Una scultura di Mari di una dea della fertilità (Aleppo Mus.), che regge un vaso da cui l'acqua scorre lungo la gonna, attesta ulteriormente il genio degli scultori babilonesi. Diversi esempi di placche di terracotta di questo periodo al Louvre raffigurano scene della vita quotidiana babilonese, comprese le attività agricole e l'artigianato come la falegnameria. Babilonia era anche un centro di produzione del vetro, ma molto meno vetro della scultura è sopravvissuto al suo clima distruttivo.

Dopo la morte di Hammurabi, la Mesopotamia fu lacerata per secoli da invasioni straniere. Per un certo tempo il popolo guerriero assiro ha dominato e ha stabilito una certa coerenza culturale (vedi arte assira). Uno dei loro re, Sennacherib, rase al suolo la città di Babilonia. Babilonia non sarebbe rinata fino a quando Nabucodonosor non divise le terre assire con i Medi nel 612 a.C. le porte di Ishtar di Babilonia. Questi, prodotti per Nabucodonosor, contengono 575 rilievi di leoni, draghi e tori di superba fattura (VI sec. aC un leone esposto al Metropolitan Mus.).

Il palazzo del re, con il suo cortile e i giardini pensili (balconati) (costruiti più di un secolo prima che Nabucodonosor salisse al potere), le porte di Ishtar e la strada processionale reale fecero di Babilonia una città di impareggiabile magnificenza ai suoi tempi.I suoi artigiani sono stati in grado di attingere a materiali e stili da un'area delimitata solo da Egitto e India.

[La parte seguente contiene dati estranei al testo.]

(* ===== verification/TpccRep.v ===== *)
(** * TPC-C: reasoning about the transactions

    Rules for the bodies of TpccTxn.v, the effect of a commit on the indexes, and the
    relation [rep] between a database and the few numbers that describe it: the money
    that a warehouse and a district took in, the next order id of a district and its
    oldest order that is not delivered. *)

From Stdlib Require Import Ascii.
From stdpp Require Import list functions sorting.
From S2P Require Import Prelude Global Storage IndexPerfect TxnIndex TpccKeys TpccQuery TpccTxn.

(** ** Reasoning about bodies *)

Section wp.
Context (granted : nat -> bool).

(** [wp m Q s]: [m] does not get stuck; it ends in [Q], or aborts because a [get_row]
    is not granted. *)
Definition wp {A} (m : M A) (Q : A -> tstate -> Prop) (s : tstate) : Prop :=
  match m s with Done a s' => Q a s' | Aborted => exists n, granted n = false | Stuck => False end.

Lemma wp_bind {A B} (m : M A) (f : A -> M B) Q s :
  wp m (fun a s' => wp (f a) Q s') s -> wp (mbind m f) Q s.
Proof. unfold wp, mbind. by destruct (m s). Qed.

Lemma wp_mono {A} (m : M A) (P Q : A -> tstate -> Prop) s :
  wp m P s -> (forall a s', P a s' -> Q a s') -> wp m Q s.
Proof. unfold wp. intros H HPQ. destruct (m s); auto. Qed.

Lemma wp_ret {A} (a : A) Q s : Q a s -> wp (mret a) Q s.
Proof. done. Qed.

Lemma wp_get {A} (o : option A) a Q s : o = Some a -> Q a s -> wp (mget o) Q s.
Proof. by intros ->. Qed.

Lemma wp_get_row r type Q s :
  Q r (mkT (t_rows s) (t_accesses s ++ [(r, type)]) (t_next s) (t_buf s)) -> wp (get_row granted r type) Q s.
Proof. unfold wp, get_row. destruct (granted _) eqn:E; [done|]. intros _. by eexists. Qed.

Lemma wp_get_value r col Q s : Q (t_rows s r col) s -> wp (get_value r col) Q s.
Proof. done. Qed.

Lemma wp_set_value r col v Q s :
  Q tt (mkT (<[r := <[col := v]> (t_rows s r)]> (t_rows s)) (t_accesses s) (t_next s) (t_buf s)) ->
  wp (set_value r col v) Q s.
Proof. done. Qed.

Lemma wp_new_row Q s :
  Q (t_next s) (mkT (t_rows s) (t_accesses s) (S (t_next s)) (t_buf s)) -> wp get_new_row Q s.
Proof. done. Qed.

Lemma wp_insert_row MAX r Q s :
  (length (insert_rows (t_buf s)) < MAX)%nat ->
  Q tt (mkT (t_rows s) (t_accesses s) (t_next s)
          (mkBuffers (insert_rows (t_buf s) ++ [r]) (insert_index_ops (t_buf s)) (delete_index_ops (t_buf s)))) ->
  wp (insert_row MAX r) Q s.
Proof.
  intros H HQ. unfold wp, insert_row, buffered, TxnIndex.insert_row. by rewrite (proj2 (Nat.leb_gt _ _)) by done.
Qed.

Lemma wp_insert_index MAX i key r p Q s :
  (length (insert_index_ops (t_buf s)) < MAX)%nat ->
  Q tt (mkT (t_rows s) (t_accesses s) (t_next s)
          (mkBuffers (insert_rows (t_buf s)) (insert_index_ops (t_buf s) ++ [mkInsert i key r (Z.to_nat p) false])
             (delete_index_ops (t_buf s)))) ->
  wp (insert_index MAX i key r p) Q s.
Proof.
  intros H HQ. unfold wp, insert_index, buffered, TxnIndex.insert_index. by rewrite (proj2 (Nat.leb_gt _ _)) by done.
Qed.

Lemma wp_delete_index MAX i key p Q s :
  (length (delete_index_ops (t_buf s)) < MAX)%nat ->
  Q tt (mkT (t_rows s) (t_accesses s) (t_next s)
          (mkBuffers (insert_rows (t_buf s)) (insert_index_ops (t_buf s))
             (delete_index_ops (t_buf s) ++ [mkDelete i key (inr 0%nat) (inr 0%nat) (Z.to_nat p)]))) ->
  wp (delete_index MAX i key p) Q s.
Proof.
  intros H HQ. unfold wp, delete_index, buffered, TxnIndex.delete_index. by rewrite (proj2 (Nat.leb_gt _ _)) by done.
Qed.

Lemma wp_part `{tc : TpccConfig} (tok : TpccConfigOk) w Q s : Q (wpart w) s -> wp (part w) Q s.
Proof. intros H. unfold part. eapply wp_get; [apply wh_to_part_value|done]. Qed.

Lemma wp_index_read ix i key p r l Q s : index_items ix i key p = r :: l -> Q r s -> wp (index_read ix i key p) Q s.
Proof. intros E H. unfold index_read. rewrite E. by eapply wp_get. Qed.

End wp.

(** One step of straight-line code. *)
Ltac wp_step :=
  lazymatch goal with
  | |- wp _ (mbind _ _) _ _ => apply wp_bind
  | |- wp _ (mret _) _ _ => apply wp_ret
  | |- wp _ (get_row _ _ _) _ _ => apply wp_get_row
  | |- wp _ (get_value _ _) _ _ => apply wp_get_value
  | |- wp _ (set_value _ _ _) _ _ => apply wp_set_value
  | |- wp _ get_new_row _ _ => apply wp_new_row
  | |- wp _ (part _) _ _ => apply wp_part; [assumption|]
  end; cbn beta.
Ltac wp_steps := repeat wp_step.

(** ** Rows as a function *)

Notation upd rows r c v := (<[r := <[c := v]> (rows r)]> rows).

Lemma upd_same (rows : nat -> Z -> Z) r c v : upd rows r c v r c = v.
Proof. by rewrite !fn_lookup_insert. Qed.

Lemma upd_other (rows : nat -> Z -> Z) r c v r' c' : r' <> r \/ c' <> c -> upd rows r c v r' c' = rows r' c'.
Proof.
  intros H. destruct (decide (r' = r)) as [->|]; [|by rewrite fn_lookup_insert_ne].
  rewrite fn_lookup_insert. destruct H; [done|]. by rewrite fn_lookup_insert_ne.
Qed.

(** ** The index operations of a commit *)

Lemma insert_entry_lookup e ix i k :
  insert_entry e ix i k =
    if decide (ii_index e = i /\ (ii_pid e, ii_key e) = k) then ii_row e :: ix i k else ix i k.
Proof.
  unfold insert_entry. destruct (decide (ii_index e = i)) as [<-|Hne].
  - rewrite fn_lookup_insert. destruct (decide ((ii_pid e, ii_key e) = k)) as [<-|Hk].
    + by rewrite fn_lookup_insert, decide_True.
    + rewrite fn_lookup_insert_ne by done. rewrite decide_False; [done|]. by intros [_ ?].
  - rewrite fn_lookup_insert_ne by done. rewrite decide_False; [done|]. by intros [? _].
Qed.

Lemma delete_entry_lookup e ix i k :
  delete_entry e ix i k =
    if decide (id_index e = i /\ (id_pid e, id_key e) = k) then removelast (ix i k) else ix i k.
Proof.
  unfold delete_entry. destruct (decide (id_index e = i)) as [<-|Hne].
  - rewrite fn_lookup_insert. destruct (decide ((id_pid e, id_key e) = k)) as [<-|Hk].
    + by rewrite fn_lookup_insert, decide_True.
    + rewrite fn_lookup_insert_ne by done. rewrite decide_False; [done|]. by intros [_ ?].
  - rewrite fn_lookup_insert_ne by done. rewrite decide_False; [done|]. by intros [? _].
Qed.

(** The rows that [es] adds under a key. *)
Definition added (es : list IndexInsert) (i : nat) (k : nat * Z) : list nat :=
  omap (fun e => if decide (ii_index e = i /\ (ii_pid e, ii_key e) = k) then Some (ii_row e) else None) es.

Lemma inserts_lookup es ix i k :
  fold_left (fun ix e => insert_entry e ix) es ix i k = reverse (added es i k) ++ ix i k.
Proof.
  revert ix. induction es as [|e es IH]; intros ix; [done|]. cbn [fold_left]. rewrite IH, insert_entry_lookup.
  unfold added. cbn [omap list_omap]. case_decide; [|done]. rewrite reverse_cons, <- (assoc_L (++)). done.
Qed.

Definition deleted (e : IndexDelete) : nat * (nat * Z) := (id_index e, (id_pid e, id_key e)).

Lemma deletes_lookup es ix i k : NoDup (map deleted es) ->
  fold_left (fun ix e => delete_entry e ix) es ix i k =
    if decide ((i, k) ∈ map deleted es) then removelast (ix i k) else ix i k.
Proof.
  revert ix. induction es as [|e es IH]; intros ix Hnd; [by rewrite decide_False by apply not_elem_of_nil|].
  cbn [fold_left map] in *. apply NoDup_cons in Hnd as [Hnin Hnd]. rewrite IH, delete_entry_lookup by done.
  unfold deleted in Hnin at 1. destruct (decide (id_index e = i /\ (id_pid e, id_key e) = k)) as [[<- <-]|Hne].
  - rewrite decide_False by done. rewrite decide_True; [done|]. by left.
  - destruct (decide ((i, k) ∈ map deleted es)) as [Hin|Hin].
    + rewrite decide_True; [done|]. by right.
    + rewrite decide_False; [done|]. intros [Heq|?]%elem_of_cons; [|done]. unfold deleted in Heq.
      injection Heq as -> ->. by destruct Hne.
Qed.


(** ** The numbers that describe a database *)

Record abs := mkAbs {
  a_wytd : Z -> Z;
  a_dytd : Z -> Z -> Z;
  a_next : Z -> Z -> Z;
  a_first : Z -> Z -> Z }.

(** What a row is: warehouse, district, customer, stock, item, order, new order or
    order line. *)
Inductive kind :=
  | KW (w : Z) | KD (w d : Z) | KC (w d c : Z) | KS (w i : Z) | KI (i : Z)
  | KO (w d o : Z) | KN (w d o : Z) | KL (w d o : Z).

Notation kinds := (nat -> option kind).

(** Kinds of new rows. *)
Definition new_kind (k : kind) : Prop := match k with KO _ _ _ | KN _ _ _ | KL _ _ _ => True | _ => False end.

(** [K'] gives kinds to some rows that had none. *)
Definition ext (K K' : kinds) : Prop :=
  forall r, K' r = K r \/ K r = None /\ exists k, K' r = Some k /\ new_kind k.

Lemma ext_refl K : ext K K.
Proof. intros r. by left. Qed.

Lemma ext_trans K1 K2 K3 : ext K1 K2 -> ext K2 K3 -> ext K1 K3.
Proof.
  intros H12 H23 r. destruct (H23 r) as [->|[H2 H3]]; [apply H12|].
  right. destruct (H12 r) as [<-|[? (? & ? & ?)]]; [done|congruence].
Qed.

Lemma ext_insert K r k : K r = None -> new_kind k -> ext K (<[r := Some k]> K).
Proof.
  intros HK Hk r'. destruct (decide (r' = r)) as [->|]; [|left; by rewrite fn_lookup_insert_ne].
  right. rewrite fn_lookup_insert. eauto.
Qed.

Lemma ext_Some K K' r k : ext K K' -> K r = Some k -> K' r = Some k.
Proof. intros H HK. destruct (H r) as [->|[? _]]; congruence. Qed.

Lemma ext_old K K' r k : ext K K' -> ~ new_kind k -> K' r = Some k -> K r = Some k.
Proof. intros H Hk HK. destruct (H r) as [<-|(_ & k' & ? & ?)]; [done|].
  assert (k' = k) as -> by congruence. done.
Qed.

(** The rows [l] are of the kinds [ks]. *)
Definition rows_are (K : kinds) (l : list nat) (ks : list kind) : Prop := Forall2 (fun r k => K r = Some k) l ks.

Lemma rows_are_ext K K' l ks : ext K K' -> rows_are K l ks -> rows_are K' l ks.
Proof. intros HE H. eapply Forall2_impl; [exact H|]. cbn beta. intros ?? HK. by eapply ext_Some. Qed.

Section rep.
Context {tc : TpccConfig} {dd : Doubles}.
Context (item_part : Z).

(** *** Columns *)

(** What the columns of a row of a kind hold. *)
Definition row_ok (A : abs) (row : Z -> Z) (k : option kind) : Prop :=
  match k with
  | Some (KW w) => row W_YTD = dbl (a_wytd A w)
  | Some (KD w d) => row D_YTD = dbl (a_dytd A w d) /\ row D_NEXT_O_ID = a_next A w d
  | Some (KC w d c) => row C_ID = c
  | Some (KO w d o) => row O_ID = o /\ is_cust (row O_C_ID)
  | Some (KN w d o) => row NO_O_ID = o
  | Some (KL w d o) => is_item (row OL_I_ID)
  | _ => True
  end.

(** The columns that [row_ok] looks at. *)
Definition watched (k : option kind) (c : Z) : bool :=
  match k with
  | Some (KW _) => c =? W_YTD
  | Some (KD _ _) => (c =? D_YTD) || (c =? D_NEXT_O_ID)
  | Some (KC _ _ _) => c =? C_ID
  | Some (KO _ _ _) => (c =? O_ID) || (c =? O_C_ID)
  | Some (KN _ _ _) => c =? NO_O_ID
  | Some (KL _ _ _) => c =? OL_I_ID
  | _ => false
  end.

Lemma row_ok_cells A row row' k :
  row_ok A row k -> (forall c, watched k c = true -> row' c = row c) -> row_ok A row' k.
Proof using Type.
  intros H Hc. destruct k as [[| | | | | | |]|]; cbn [row_ok watched] in *; try done;
    repeat match goal with |- context [row' ?c] => rewrite (Hc c) by done end; done.
Qed.

Definition rows_ok (A : abs) (K : kinds) (rows : nat -> Z -> Z) : Prop := forall r, row_ok A (rows r) (K r).

Lemma rows_free A K rows r c v : rows_ok A K rows -> watched (K r) c = false -> rows_ok A K (upd rows r c v).
Proof using Type.
  intros H Hw r'. eapply row_ok_cells; [apply H|]. intros c' Hc'. apply upd_other.
  destruct (decide (r' = r)) as [->|]; [right|by left]. intros ->. congruence.
Qed.

(** A row gets a kind. *)
Lemma rows_kind A K rows r k : rows_ok A K rows -> row_ok A (rows r) (Some k) -> rows_ok A (<[r := Some k]> K) rows.
Proof using Type.
  intros H Hr r'. destruct (decide (r' = r)) as [->|]; [by rewrite fn_lookup_insert|]. by rewrite fn_lookup_insert_ne.
Qed.

(** *** Indexes *)

Definition wp_of (w : Z) : nat := Z.to_nat (wpart w).
Definition dp_of (w d : Z) : nat := Z.to_nat (d_to_part w d).

(** There is one row of a warehouse and of a district. *)
Definition single (k : kind) : Prop := match k with KW _ | KD _ _ => True | _ => False end.
Definition uniq (K : kinds) : Prop := forall r r' k, single k -> K r = Some k -> K r' = Some k -> r = r'.

(** The indexes that transactions do not change. *)
Record ix_static (ix : index_map) (K : kinds) : Prop := {
  st_uniq : uniq K;
  st_wh w : is_wh w -> exists r, ix I_WAREHOUSE (wp_of w, w) = [r] /\ K r = Some (KW w);
  st_dist w d : is_wh w -> is_dist d ->
    exists r, ix I_DISTRICT (wp_of w, distKey d w) = [r] /\ K r = Some (KD w d);
  st_cust w d c : is_wh w -> is_dist d -> is_cust c ->
    exists r, ix I_CUSTOMER_ID (wp_of w, custKey c d w) = [r] /\ K r = Some (KC w d c);
  st_last w d num name : is_wh w -> is_dist d -> 0 <= num < 1000 -> Lastname num = Some name ->
    ix I_CUSTOMER_LAST (wp_of w, custNPKey name d w) <> [] /\
    forall r, r ∈ ix I_CUSTOMER_LAST (wp_of w, custNPKey name d w) -> exists c, is_cust c /\ K r = Some (KC w d c);
  st_item i : is_item i -> exists r, ix I_ITEM (Z.to_nat item_part, i) = [r] /\ K r = Some (KI i);
  st_stock w i : is_wh w -> is_item i ->
    exists r, ix I_STOCK (wp_of w, stockKey i w) = [r] /\ K r = Some (KS w i) }.

(** The orders that are not delivered, the latest first. *)
Definition open_orders (A : abs) (w d : Z) : list Z :=
  reverse (seqZ (a_first A w d) (a_next A w d - a_first A w d)).

(** The indexes of orders: the orders of a district are those from 1 up to the next
    order id. *)
Record ix_orders (ix : index_map) (A : abs) (K : kinds) : Prop := {
  or_order w d o : is_wh w -> is_dist d -> 0 <= o < 2 ^ 62 ->
    rows_are K (ix I_ORDER (dp_of w d, orderPrimaryKey w d o))
      (if bool_decide (1 <= o < a_next A w d) then [KO w d o] else []);
  or_line w d o : is_wh w -> is_dist d -> 0 <= o < 2 ^ 62 ->
    let l := ix I_ORDERLINE (dp_of w d, orderlineKey w d o) in
    rows_are K l (replicate (length l) (KL w d o)) /\ (length l <= 15)%nat /\ (l <> [] <-> 1 <= o < a_next A w d);
  or_neworder w d : is_wh w -> is_dist d ->
    rows_are K (ix I_NEWORDER (wp_of w, distKey d w)) (map (KN w d) (open_orders A w d));
  or_cust w d c : is_wh w -> is_dist d -> is_cust c ->
    ix I_ORDER_CUST (wp_of w, orderCustKey d c) <> [] /\
    forall r, r ∈ ix I_ORDER_CUST (wp_of w, orderCustKey d c) ->
      exists o, 1 <= o < a_next A w d /\ K r = Some (KO w d o) }.

(** *** The relation *)

Record rep (d : db) (A : abs) (K : kinds) : Prop := {
  rp_fresh r : (db_next d <= r)%nat -> K r = None;
  rp_rows : rows_ok A K (db_rows d);
  rp_static : ix_static (db_index d) K;
  rp_orders : ix_orders (db_index d) A K;
  rp_money w dd : 0 <= a_wytd A w /\ 0 <= a_dytd A w dd;
  rp_counts w dd : is_wh w -> is_dist dd -> 1 <= a_first A w dd <= a_next A w dd /\ 20 < a_next A w dd }.

#[local] Ltac static H :=
  let r := fresh in destruct H as (r & ? & ?); exists r;
  match goal with Hone : forall i k r a, _ |- _ =>
    apply Hone; [unfold I_STOCK, I_WAREHOUSE, I_DISTRICT, I_CUSTOMER_ID, I_ITEM; lia|done|done] end.

Lemma static_ext ix ix' K K' :
  ix_static ix K -> ext K K' -> (forall i k, (i <= I_STOCK)%nat -> ix' i k = ix i k) -> ix_static ix' K'.
Proof using Type.
  intros S E Hix.
  assert (forall i k r a, (i <= I_STOCK)%nat -> ix i k = [r] -> K r = Some a -> ix' i k = [r] /\ K' r = Some a) as Hone.
  { intros i k r a Hi Hk Hr. rewrite Hix by done. split; [done|by eapply ext_Some]. }
  split.
  - intros r r' k Hk H1 H2. apply (st_uniq _ _ S r r' k Hk); eapply ext_old; try done; destruct k; cbn in *; tauto.
  - intros w Hw. static (st_wh _ _ S w Hw).
  - intros w d Hw Hd. static (st_dist _ _ S w d Hw Hd).
  - intros w d c Hw Hd Hc. static (st_cust _ _ S w d c Hw Hd Hc).
  - intros w d num name Hw Hd Hn Hl. destruct (st_last _ _ S w d num name Hw Hd Hn Hl) as [Hne Hall].
    rewrite Hix by (unfold I_STOCK, I_CUSTOMER_LAST; lia). split; [done|]. intros r Hr.
    destruct (Hall r Hr) as (c & ? & ?). exists c. split; [done|by eapply ext_Some].
  - intros i Hi. static (st_item _ _ S i Hi).
  - intros w i Hw Hi. static (st_stock _ _ S w i Hw Hi).
Qed.
End rep.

Il nuovo splendore fu di breve durata meno di un secolo dopo Babilonia cadde preda di ulteriori invasioni, e persiani, greci e romani governarono in successione. Le grandi civiltà mesopotamiche finirono per sgretolarsi. Furono dimenticati fino a quando gli archeologi del XIX sec. dC cominciarono a portare alla luce qualcosa della loro storia e del loro aspetto.

Bibliografia

Vedi C. L. Woolley, Ur scavi (1956) e L'arte del Medio Oriente (1960) Seton Lloyd, Arte del Vicino Oriente Antico (1961) H. Francoforte, Guarnizioni Cilindro (1965) H.W.F. Saggs, La grandezza che era Babilonia (1966).